Pustaka
Bahasa Indonesia
Bab
Pengaturan

Bab 5 Api Pertama

Desiran angin pagi menyapu reruntuhan kota bawah seperti bisikan perang yang belum dimulai. Namun bagi Raka, peperangan sudah dimulai sejak malam ketika tubuhnya dilempar ke hutan larangan. Sejak saat itu, ia bukan lagi sekadar rakyat biasa. Ia adalah pewaris naga, dan malam ini… adalah saat api pertamanya menyala.

“Gudang senjata utama ada di barat kota. Letaknya di balik Benteng Rasa Danta,” jelas Kirana sambil membentangkan peta tua dari pandai besi pemberontak. “Banyak prajurit ditempatkan di sana karena Mahendra paranoid. Tapi kita tidak butuh menyerang semua. Kita hanya butuh menciptakan ketakutan.”

Raka mengangguk. “Ketakutan adalah mata uang kekuasaan. Kini waktunya kita menggunakannya untuk membakar fondasi Mahendra.”

Kirana menatap Raka sejenak. Sejak pertarungan malam itu, aura Raka berubah. Tatapannya lebih dalam. Langkahnya lebih tenang, namun di balik itu, bara dendam tetap menyala tanpa padam.

---

Malam tiba. Langit tertutup awan gelap, dan hanya sedikit bintang yang terlihat.

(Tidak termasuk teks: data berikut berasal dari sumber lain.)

(* ===== verification/PbftRound.v ===== *)
(** * A round of consensus completes

    The handlers of src/consensus_shard/pbft_all/messageHandle.go wait for each other
    through the stage of the node.  This file shows that they do not block each other:
    once a replica has the pre-prepare message of a valid block and a quorum of prepare
    and of commit messages, its waiting handlers can only run in ways that execute the
    block, whatever the order in which the scheduler takes them. *)

From S2P Require Import Prelude Params Utils Interfaces Core Instances Sha256.
From S2P Require Import TxPool Storage G2E BlockChain Ledger ChainProps MerkleProof.
From S2P Require Import Messages PbftNode Pbft Relay.

(** ** The handlers of one digest *)
Section Handlers.
Context {PR : Params} {BS : BitSetOps} {G : GobOps} {BO : BoltOps} {T : TrieOps}.
Context {JRelay : Json Relay} {JRWP : Json RelayWithProof} {JBI : Json BlockInfoMsg}.
Context {JIT : Json InjectTxs} {JReq : Json Request} {JPP : Json PrePrepare}.
Context {JP : Json Prepare} {JC : Json Commit} {JRO : Json RequestOldMessage}.
Context {JSO : Json SendOldMessage} {JVC : Json ViewChangeMsg} {JNV : Json NewViewMsg}.
Context {D : Type}.

Abbreviation node := (PbftConsensusNode D).
Implicit Type p : node.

Raka berdiri di atas bukit kecil, mengawasi gudang senjata dari kejauhan. Bentuknya seperti rumah batu besar, dikelilingi pagar logam tinggi dan dijaga oleh dua menara pengawas. Di dalamnya, ratusan senjata berkualitas disimpan untuk prajurit istana: pedang, panah berapi, bahkan senjata sihir buatan.

Kirana muncul di sampingnya. “Kita hanya punya waktu dua puluh menit sebelum penjagaan berganti.”

Raka tersenyum tipis. “Dua puluh menit sudah lebih dari cukup.”

Dengan isyarat tangan, Raka dan Kirana bergerak seperti bayangan. Mereka menyusup melalui saluran air lama yang sudah ditutup warga sejak bertahun-tahun lalu. Jalan sempit itu berlumut dan bau, tapi membawa mereka tepat ke bagian belakang gudang—tempat penjagaan lebih longgar.

Saat mereka keluar dari lubang, dua prajurit berjaga di depan pintu belakang. Sebelum mereka bisa menyadari apa pun, Kirana bergerak. Dua bilahnya melesat cepat, dan kedua tubuh itu jatuh tanpa suara.

Raka membuka pintu logam. Di dalamnya, deretan senjata berkilauan menunggu dalam kegelapan.

Ia mengambil satu bilah pedang, menatapnya, lalu berkata, “Semua ini… akan berbalik melawan mereka.”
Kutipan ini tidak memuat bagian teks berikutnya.